Saul Bellow: “A Father to Be” (1953): Interesting little story. In his early novels and short stories, the wild goings-on in the heads of his characters, who all have very rich and complex fantasy and emotional lives, is matched by the world, which is about as strange and active as the material in their heads. This can be seen in Dangling Man, The Victim, and even in The Adventures of Augie March and Seize the Day. After that, things start getting really weird and the outside world or the plots start veering way off course from the character’s inner lives. The mismatch between the two offers a lot of the conflict.

I have read Humbolt’s Gift at university, but I found it a bit of a chore honestly, and it was also rather boring. But then, I was 22, so hey. Maybe if I read it again at my age, I might get a lot more out of it.

It’s about the poet Delmore Schwartz, whose live was as wild as his poems. He wrote Under Milkwood, a Play for Voices. I’d never read it but maybe it’s not supposed to be read with your eyes. Maybe as the title implies, it’s supposed to be heard with your ears. I heard it on the radio one and the genius and brilliance of it was almost impossible to fathom. It was as good as Ulysses. Really. I don’t even know how he did it? How can one man do such a thing.

He drank himself to death at an early age like so many of these guys do. The story is he went to a bar and asked how many drinks he would have to drink to die and people at the bar estimated 17. So he proceeded to then drink precisely 18 drinks of alcohol.

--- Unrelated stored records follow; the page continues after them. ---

(** * basicGA: a shallow embedding of the genetic-algorithm engine

    Sources embedded here:
    - [src/GA.py]            classes [Individual], [Population] and [GA]
                             (the monolithic driver)
    - [src/GA/GAProcess.py]  class [GA] (the modular, elitist driver)

    Numeric model.  The code computes with numpy's float64.  The embedding
    reads its arithmetic in two ways.
    - Exactly: the genes, evaluations and fitness values are rationals ([Q],
      compared with [==]); the one place where the code can produce a value
      that is not a real number (a division by zero in [Population.fitness])
      is modelled with an explicit [np_float] carrying [NaN] and the
      infinities.  The general theorems are stated on this reading.  Where a
      statement depends on the arithmetic being exact it says so; the others
      use of the numbers only comparisons and the products with 0 and 1.
    - In binary64: [Module Float64] carries out the formulas of
      [Individual.initialize] and [Individual.mutate] on Stdlib's primitive
      floats (IEEE 754 binary64, round to nearest even), to run them on
      concrete inputs and see what rounding and overflow do.
    The real power [**] of the mutation schedule is modelled over Stdlib's
    reals in [Module Schedule] and [Module RunSchedule]; the drivers, which
    compute with rationals, take the power function as a parameter
    [float_pow].

    Randomness.  The code draws from numpy's global generator.  The model
    threads a raw stream [rng : nat -> N] with a read position [clock]
    through a state monad; every numpy sampling routine is derived from the
    stream, so that each outcome numpy can produce is produced by some
    stream and no assumption on the stream is needed.

    Objects.  [Individual] objects live in a store ([heap]) and are named by
    references, since [Population.select] can put one object at several
    positions of the population and [Individual.mutate] updates in place. *)

From Stdlib Require Import ZArith NArith QArith Qabs Reals Psatz Lia List Bool Floats.
From stdpp Require Import base list functions.
(* ===== verification/Errors.v ===== *)
(** * The exceptions of the engine ([SCons/Errors.py])

    The exception classes the engine raises and catches, [BuildError.__init__]
    and [__str__], and the normalisation of any exception, string or return
    code to a [BuildError] ([convert_to_BuildError]). *)

From S2P Require Import Prelude.
Open Scope Z_scope.

(** Nodes are objects compared by identity. *)
Definition nid : Type := nat.

(** The node of an error: a node, or the list of targets of an executor. *)
Inductive node_arg := ANode (n : nid) | ANodes (l : list nid).

(** A status is the return code of an action; a raised object that is not an
    [Exception] instance is stored as it is, here by its class name. *)
Inductive status_value :=
| StatusInt (z : Z)
| StatusObj (cls : string).

(** [class BuildError]: the attributes set by [__init__].  [be_exc_info] is
    the class of the exception that caused the error, [None] for the triple
    [(None, None, None)]; executors and actions are named by identity. *)
Record build_error := BuildError {
  be_node : option node_arg;
  be_errstr : string;
  be_status : status_value;
  be_exitstatus : status_value;
  be_filename : option string;
  be_executor : option nat;
  be_action : option nat;
  be_command : option string;
  be_exc_info : option string
}.

(** The keyword arguments every caller in the engine leaves at their default. *)
Definition BuildError_init (node : option node_arg) (errstr : string)
    (status exitstatus : status_value) (filename : option string)
    (exc_info : option string) : build_error :=
  BuildError node errstr status exitstatus filename None None None exc_info.

(** The exception objects.  [ExEnvironmentError] is Python's own
    [EnvironmentError] ([IOError], [OSError]); [ExSystemExit] is not an
    instance of [Exception]; [ExOther] is any other [Exception] instance, with
    its class name and its text.  [KeyboardInterrupt] does not occur: the
    engine runs with a handler of its own for the interrupt signals
    ([Job._setup_sig_handler]). *)
Inductive exn :=
| ExBuildError (b : build_error)
| ExUserError (msg : string)
| ExStopError (msg : string)
| ExExplicitExit (node : option nid) (status : Z)
| ExEnvironmentError (cls : string) (errno : Z) (strerror : string)
    (filename : option string)
| ExSystemExit (code : Z)
| ExOther (cls : string) (msg : string).

Definition is_Exception (e : exn) : bool :=
  match e with ExSystemExit _ => false | _ => true end.

Definition class_name (e : exn) : string :=
  match e with
  | ExBuildError _ => "BuildError"
  | ExUserError _ => "UserError"
  | ExStopError _ => "StopError"
  | ExExplicitExit _ _ => "ExplicitExit"
  | ExEnvironmentError c _ _ _ => c
  | ExSystemExit _ => "SystemExit"
  | ExOther c _ => c
  end.

(** [BuildError.__str__]; an empty file name is false. *)
Definition BuildError_str (b : build_error) : string :=
  match be_filename b with
  | Some f => if decide (f = "") then be_errstr b
              else (f +:+ ": " +:+ be_errstr b)
  | None => be_errstr b
  end.

(** The argument of [convert_to_BuildError]. *)
Inductive status_arg :=
| ArgExn (e : exn)
| ArgString (s : string)
| ArgCode (z : Z).

Definition convert_to_BuildError (status : status_arg)
    (exc_info : option string) : build_error :=
  let exc_info :=
    match exc_info, status with
    | None, ArgExn e => if is_Exception e then Some (class_name e) else None
    | _, _ => exc_info
    end in
  match status with
  | ArgExn (ExBuildError b) =>
      BuildError (be_node b) (be_errstr b) (be_status b) (StatusInt 2)
        (be_filename b) (be_executor b) (be_action b) (be_command b)
        (be_exc_info b)
  | ArgExn (ExExplicitExit _ st) =>
      BuildError_init None ("Explicit exit, status " +:+ pretty st)
        (StatusInt st) (StatusInt st) None exc_info
  | ArgExn (ExStopError msg) | ArgExn (ExUserError msg) =>
      BuildError_init None msg (StatusInt 2) (StatusInt 2) None exc_info
  | ArgExn (ExEnvironmentError _ errno strerror filename) =>
      BuildError_init None strerror (StatusInt errno) (StatusInt 2)
        filename exc_info
  | ArgExn (ExOther cls msg) =>
      BuildError_init None (cls +:+ " : " +:+ msg) (StatusInt 2)
        (StatusInt 2) None exc_info
  | ArgString s =>
      BuildError_init None s (StatusInt 2) (StatusInt 2) None None
  | ArgExn (ExSystemExit code) =>
      BuildError_init None ("Error " +:+ pretty code)
        (StatusObj "SystemExit") (StatusInt 2) None None
  | ArgCode z =>
      BuildError_init None ("Error " +:+ pretty z) (StatusInt z)
        (StatusInt 2) None None
  end.

(** ** Properties *)

(** Whatever is converted, the exit status of the process is 2, except
    for an explicit exit, whose status is kept; and converting the resulting
    build error again changes nothing but that exit status. *)
Theorem convert_to_BuildError_normal a i j :
  let b := convert_to_BuildError a i in
  be_exitstatus b =
    match a with ArgExn (ExExplicitExit _ st) => StatusInt st | _ => StatusInt 2 end ∧
  convert_to_BuildError (ArgExn (ExBuildError b)) j =
    BuildError (be_node b) (be_errstr b) (be_status b) (StatusInt 2)
      (be_filename b) (be_executor b) (be_action b) (be_command b) (be_exc_info b) ∧
  (be_exitstatus b = StatusInt 2 →
   convert_to_BuildError (ArgExn (ExBuildError b)) j = b).
Proof.
  intros b. subst b. destruct a as [[]| |]; simpl; split_and!; try done;
    intros E; rewrite ?E; try done; by destruct b.
Qed.

(** An error that came from an exception records which class caused it. *)
Lemma convert_exc_info e i :
  is_Exception e = true →
  match e with ExBuildError _ => True | _ =>
    be_exc_info (convert_to_BuildError (ArgExn e) i) =
      Some (default (class_name e) i)
  end.
Proof. by destruct e; destruct i. Qed.
(* ===== verification/TaskmasterFacts.v ===== *)
(** * The task master: theorems *)

From S2P Require Import Prelude Errors NodeState Taskmaster.
Open Scope Z_scope.

(** ** Iteration over sets *)
Section set_iter.
Context `{Orders}.
Implicit Types w : gset nid.

Lemma NoDup_set_iter w : NoDup (set_iter w).
Proof. rewrite set_iter_perm. apply NoDup_elements. Qed.

Lemma elem_of_set_iter w n : n ∈ set_iter w ↔ n ∈ w.
Proof. rewrite set_iter_perm. apply elem_of_elements. Qed.

Lemma set_iter_nil w : set_iter w = [] ↔ w = ∅.
Proof.
  split; intros E.
  - apply set_eq. intros n. rewrite <- elem_of_set_iter, E. set_solver.
  - apply elem_of_nil_inv. intros n. rewrite elem_of_set_iter. set_solver.
Qed.
End set_iter.

(** ** Loops that adjust reference counts *)

Lemma foldl_add_ref_count z l m p :
  NoDup l →
  ref_count (get (foldl (λ m p, add_ref_count z p m) m l) p) =
  ref_count (get m p) + (if decide (p ∈ l) then z else 0).
Proof.
  revert m. induction l as [|q l IH]; intros m Hl; cbn [foldl].
  - rewrite decide_False by set_solver. lia.
  - inversion_clear Hl as [|?? Hq Hl']. rewrite IH by done. autorewrite with nodes.
    destruct (decide (q = p)) as [->|], (decide (p ∈ p :: l));
      repeat case_decide; set_solver || lia.
Qed.

(** ** Every operation keeps the reference counts exact *)

Lemma ref_inv_set_state st n m : ref_inv m → ref_inv (set_state st n m).
Proof. intros HI p. autorewrite with nodes. apply HI. Qed.

Lemma ref_inv_add_to_waiting_s_e se n m :
  ref_inv m → ref_inv (add_to_waiting_s_e se n m).
Proof. intros HI p. autorewrite with nodes. apply HI. Qed.

Lemma ref_inv_foldl_set_state st l m :
  ref_inv m → ref_inv (foldl (λ m n, set_state st n m) m l).
Proof. intros. apply foldl_pred; auto using ref_inv_set_state. Qed.

Lemma ref_inv_wait_for node m child : ref_inv m → ref_inv (wait_for node m child).
Proof.
  intros HI p. unfold wait_for, add_to_waiting_parents.
  destruct (decide (node ∈ waiting_parents (get m child))) as [Hin|Hin].
  - autorewrite with nodes. rewrite HI. case_decide; lia.
  - autorewrite with nodes. rewrite HI.
    pose proof (nwait_upd m child (λ t, TNode (state t) (ref_count t)
      ({[node]} ∪ waiting_parents (get m child)) (waiting_s_e t)) p) as E.
    unfold set_waiting_parents. simpl in E. unfold waits in E.
    destruct (decide (node = p)) as [->|];
      repeat case_decide; set_solver || lia.
Qed.

Lemma nwait_set_waiting_parents_empty t m p :
  (nwait (set_waiting_parents ∅ t m) p + waits (waiting_parents (get m t)) p =
   nwait m p)%nat.
Proof.
  pose proof (nwait_upd m t (λ t, TNode (state t) (ref_count t) ∅ (waiting_s_e t)) p) as E.
  unfold set_waiting_parents. cbn [waiting_parents] in E.
  unfold waits at 2 in E. rewrite decide_False in E by set_solver. lia.
Qed.

(** Flushing the waiting parents of a node and lowering their counts. *)
Lemma ref_inv_flush `{Orders} node m :
  let parents := waiting_parents (get m node) in
  ref_inv m →
  ref_inv (foldl (λ m p, add_ref_count (-1) p m)
             (set_waiting_parents ∅ node m) (set_iter parents)).
Proof.
  intros parents HI p.
  rewrite foldl_add_ref_count by apply NoDup_set_iter.
  rewrite (foldl_inv (λ m, nwait m p)) by (intros; apply nwait_add_ref_count).
  rewrite ref_count_set_waiting_parents, HI.
  pose proof (nwait_set_waiting_parents_empty node m p) as E. unfold waits in E.
  fold parents in E.
  rewrite (decide_ext (p ∈ set_iter parents) (p ∈ parents)) by apply elem_of_set_iter.
  case_decide; lia.
Qed.
(* ===== verification/Job.v ===== *)
(** * Jobs ([SCons/Job.py]): definitions

    [Serial.start], [Parallel.start], [Worker.run] and the thread pool as step
    relations.  The main thread, every worker thread and the signal handler
    interleave; a step is the code between two points where another thread can
    be observed (a queue operation, a call of the task master, the execution
    of a task). *)

From S2P Require Import Prelude Errors NodeState Taskmaster.
Open Scope Z_scope.

Definition interrupt_msg : string := "Build interrupted.".

(** [class Jobs]: which kind of job is created, and [num_jobs]; [has_threads]
    tells whether [Parallel] is defined (the [except NameError]). *)
Inductive job_kind := SerialJob | ParallelJob (num : Z).

Definition Jobs_init (has_threads : bool) (num : Z) : job_kind * Z :=
  let job := if decide (1 < num)
             then if has_threads then Some (ParallelJob num) else None
             else None in
  match job with
  | Some j => (j, num)
  | None => (SerialJob, 1)
  end.

Section jobs.
Context {X : Type} `{NodeWorld X} `{Orders}.
Variable tk : tasker.

(** [SCons.Errors.BuildError(task.targets[0], errstr=interrupt_msg)], raised
    and recorded at once; with no target the recorded exception is the
    [IndexError] of [task.targets[0]]. *)
Definition interrupt_error (t : task) : exn :=
  match targets t with
  | n :: _ => ExBuildError (BuildError_init (Some (ANode n)) interrupt_msg
                (StatusInt 2) (StatusInt 2) None None)
  | [] => IndexError
  end.

(** The signal handler, in the process that installed it. *)
Definition handler (s : tm X) (interrupted : bool) : tm X * bool := (stop s, true).

(** ** class Serial *)

Inductive serial_pc :=
| S_next
| S_try (t : task)
| S_except (t : task) (e : exn)
| S_else (t : task)
| S_postprocess (t : task)
| S_cleanup
| S_done (r : res exn unit).

Record serial := Serial {
  s_tm : tm X;
  s_interrupted : bool;
  s_pc : serial_pc
}.

(** [task.prepare(); if task.needs_execute(): task.execute()] *)
Definition serial_try (t : task) : eff (tm X) exn unit :=
  (Task_prepare t ;;;
   let! b := needs_execute (needs_execute_m tk) t in
   if b : bool then Task_execute t else eret tt)%eff.

Inductive serial_step : serial → serial → Prop :=
| serial_next s i fuel s' o :
    next_task tk fuel s = Some (s', o) →
    serial_step (Serial s i S_next)
      (Serial s' i match o with None => S_cleanup | Some t => S_try t end)
| serial_run s i t :
    serial_step (Serial s i (S_try t))
      (Serial (serial_try t s).1 i
         match (serial_try t s).2 with Ok _ => S_else t | Raise e => S_except t e end)
| serial_fail s i t e :
    let t' := exception_set (if i : bool then interrupt_error t else e) t in
    serial_step (Serial s i (S_except t e))
      (Serial (Task_failed (failed_m tk) t' s).1 i
         match (Task_failed (failed_m tk) t' s).2 with
         | Ok t => S_postprocess t | Raise e => S_done (Raise e) end)
| serial_ok s i t :
    serial_step (Serial s i (S_else t))
      (Serial (Task_executed (executed_m tk) t s) i (S_postprocess t))
| serial_postprocess s i t :
    serial_step (Serial s i (S_postprocess t))
      (Serial (Task_postprocess t s) i S_next)
| serial_cleanup s i :
    serial_step (Serial s i S_cleanup) (Serial s i (S_done (cleanup s)))
| serial_signal s i pc :
    (∀ r, pc ≠ S_done r) →
    serial_step (Serial s i pc) (Serial (handler s i).1 (handler s i).2 pc).

(** The loop of [start] as a function, while no signal comes; [None] when the
    bound on the tasks and on the iterations of a search is too small. *)
Fixpoint Serial_start (fuel : nat) (s : tm X) : option (tm X * res exn unit) :=
  match fuel with
  | O => None
  | S fuel =>
      match next_task tk fuel s with
      | None => None
      | Some (s, None) => Some (s, cleanup s)
      | Some (s, Some t) =>
          match serial_try t s with
          | (s, Ok _) =>
              Serial_start fuel (Task_postprocess t (Task_executed (executed_m tk) t s))
          | (s, Raise e) =>
              match Task_failed (failed_m tk) (exception_set e t) s with
              | (s, Ok t) => Serial_start fuel (Task_postprocess t s)
              | (s, Raise e) => Some (s, Raise e)
              end
          end
      end
  end.

(** ** class Parallel, with its thread pool *)

Inductive worker := W_idle | W_busy (t : task) | W_dead.

Inductive main_pc :=
| M_fill
| M_check
| M_get
| M_more
| M_cleanup
| M_done (r : res exn unit).

Record parallel := Parallel {
  p_tm : tm X;
  p_interrupted : bool;
  requestQueue : list (option task);
  resultsQueue : list (task * bool);
  workers : list worker;
  p_jobs : Z;
  p_task : option task;
  p_pc : main_pc
}.

(** [Parallel.__init__] and the head of [start]. *)
Definition Parallel_init (s : tm X) (num : nat) : parallel :=
  Parallel s false [] [] (replicate num W_idle) 0 None M_fill.

Definition set_main (f : parallel → tm X) (jobs : parallel → Z) (o : option task)
    (pc : main_pc) (p : parallel) : parallel :=
  Parallel (f p) (p_interrupted p) (requestQueue p) (resultsQueue p) (workers p)
    (jobs p) o pc.

(** [ThreadPool.put] *)
Definition put (t : option task) (p : parallel) : parallel :=
  Parallel (p_tm p) (p_interrupted p) (requestQueue p ++ [t]) (resultsQueue p)
    (workers p) (p_jobs p) (p_task p) (p_pc p).

(** [task.failed(); task.postprocess()]; [None] when [failed] raises. *)
Definition fail_task (t : task) (s : tm X) : tm X * res exn unit :=
  match Task_failed (failed_m tk) t s with
  | (s, Ok t) => (Task_postprocess t s, Ok tt)
  | (s, Raise e) => (s, Raise e)
  end.

Definition finish_task (t : task) (s : tm X) : tm X :=
  Task_postprocess t (Task_executed (executed_m tk) t s).

(** A task handed out while [jobs < maxjobs]: it is prepared and put on the
    request queue, or finished at once. *)
Definition dispatch (t : task) (p : parallel) : parallel :=
  let '(s, r) := Task_prepare t (p_tm p) in
  match r with
  | Raise e =>
      let '(s, r) := fail_task (exception_set e t) s in
      set_main (λ _, s) p_jobs (Some t)
        match r with Ok _ => M_fill | Raise e => M_done (Raise e) end p
  | Ok _ =>
      let '(s, r) := needs_execute (needs_execute_m tk) t s in
      match r with
      | Raise e => set_main (λ _, s) p_jobs (Some t) (M_done (Raise e)) p
      | Ok true =>
          set_main (λ _, s) (λ p, p_jobs p + 1) (Some t) M_fill (put (Some t) p)
      | Ok false => set_main (λ _, finish_task t s) p_jobs (Some t) M_fill p
      end
  end.

(** A result taken from the results queue. *)
Definition collect (t : task) (ok : bool) (rest : list (task * bool))
    (p : parallel) : parallel :=
  let p := Parallel (p_tm p) (p_interrupted p) (requestQueue p) rest (workers p)
             (p_jobs p - 1) (Some t) M_more in
  if ok then set_main (λ p, finish_task t (p_tm p)) p_jobs (Some t) M_more p
  else
    let t := if p_interrupted p then exception_set (interrupt_error t) t else t in
    let '(s, r) := fail_task t (p_tm p) in
    set_main (λ _, s) p_jobs (Some t)
      match r with Ok _ => M_more | Raise e => M_done (Raise e) end p.

(** [ThreadPool.cleanup]: one sentinel for each worker. *)
Definition pool_cleanup (p : parallel) : parallel :=
  foldl (λ p _, put None p) p (workers p).

(** The main thread, [maxjobs] being the number of workers asked for. *)
Inductive main_step (maxjobs : Z) : parallel → parallel → Prop :=
| main_next p fuel s o :
    p_pc p = M_fill → p_jobs p < maxjobs →
    next_task tk fuel (p_tm p) = Some (s, o) →
    main_step maxjobs p
      match o with
      | None => set_main (λ _, s) p_jobs None M_check p
      | Some t => dispatch t (set_main (λ _, s) p_jobs (Some t) M_fill p)
      end
| main_full p :
    p_pc p = M_fill → maxjobs ≤ p_jobs p →
    main_step maxjobs p (set_main p_tm p_jobs (p_task p) M_check p)
| main_check p :
    p_pc p = M_check →
    main_step maxjobs p
      (set_main p_tm p_jobs (p_task p)
         (if decide (p_task p = None ∧ p_jobs p = 0) then M_cleanup else M_get) p)
| main_get p t ok rest :
    p_pc p = M_get → resultsQueue p = (t, ok) :: rest →
    main_step maxjobs p (collect t ok rest p)
| main_more p :
    p_pc p = M_more →
    main_step maxjobs p
      (set_main p_tm p_jobs (p_task p)
         match resultsQueue p with [] => M_fill | _ => M_get end p)
| main_cleanup p :
    p_pc p = M_cleanup →
    main_step maxjobs p
      (set_main p_tm p_jobs (p_task p) (M_done (cleanup (p_tm p))) (pool_cleanup p)).

(** [Worker.run], the worker number [k]: taking a request, and executing it. *)
Inductive worker_step (k : nat) : parallel → parallel → Prop :=
| worker_get p o rest :
    workers p !! k = Some W_idle → requestQueue p = o :: rest →
    worker_step k p
      (Parallel (p_tm p) (p_interrupted p) rest (resultsQueue p)
         (<[k := match o with Some t => W_busy t | None => W_dead end]> (workers p))
         (p_jobs p) (p_task p) (p_pc p))
| worker_interrupted p t :
    workers p !! k = Some (W_busy t) → p_interrupted p = true →
    worker_step k p
      (Parallel (p_tm p) (p_interrupted p) (requestQueue p)
         (resultsQueue p ++ [(exception_set (interrupt_error t) t, false)])
         (<[k := W_idle]> (workers p)) (p_jobs p) (p_task p) (p_pc p))
| worker_execute p t :
    workers p !! k = Some (W_busy t) → p_interrupted p = false →
    worker_step k p
      (Parallel (Task_execute t (p_tm p)).1 (p_interrupted p) (requestQueue p)
         (resultsQueue p ++
            [match (Task_execute t (p_tm p)).2 with
             | Ok _ => (t, true)
             | Raise e => (exception_set e t, false)
             end])
         (<[k := W_idle]> (workers p)) (p_jobs p) (p_task p) (p_pc p)).

Inductive parallel_step (maxjobs : Z) : parallel → parallel → Prop :=
| step_main p p' : main_step maxjobs p p' → parallel_step maxjobs p p'
| step_worker k p p' : worker_step k p p' → parallel_step maxjobs p p'
| step_signal p :
    (∀ r, p_pc p ≠ M_done r) →
    parallel_step maxjobs p
      (Parallel (handler (p_tm p) (p_interrupted p)).1
         (handler (p_tm p) (p_interrupted p)).2 (requestQueue p) (resultsQueue p)
         (workers p) (p_jobs p) (p_task p) (p_pc p)).
End jobs.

You know how this story ends, right? He died. Call it a suicide. Or a parasuicide. Anyway, it’s a typical way for this types, men as well as women, to take their final sleep.

I think the most common cause of death in poets must be suicide. And so many of them are depressives or manic-depressives. But it’s a fine line between creativity and mental illness and that’s why so many of us artistic types are so nutty. Yeah, I consider myself an artsy type. If I’m not, sue me. Anyway, it’s a great excuse for being crazy!

Also, an unbelievable number of poets are more or less gay. A lot of the women are lesbian or bi and often dykey or mannish. Gay male poets are almost a stereotype. But then the link between the Arts and Homosexuality was noted as far back as Antiquity. Some have even suggested that should a cure for homosexuality or genetic testing show up, we might want to keep gays around just for their creativity. As with so many questions of some but not great importance, I’m inclined to leave that up in the air or for the Gods to work out, which is basically the same thing.

A while back I was going through a bunch of poets because I had nothing better to do with my time and I kept running into this Gay-Suicide-Poet thing. A lot of the women’s dykeyness was turning me off, and I was terribly sad to find out that some of my favorite male authors were batting for the other team.

Then I achieved an epiphany. I don’t really if so many of these poets are faggots, dykes, and suicides or some combination of first two and the third, their lives were worth it and glorious and beautiful and perfect just for leaving us that sublime silver prose that sings off the pages as we read it. They did not die in vain. And perhaps there’s a place in the world for folks  like that. It takes all types to fill the freeways.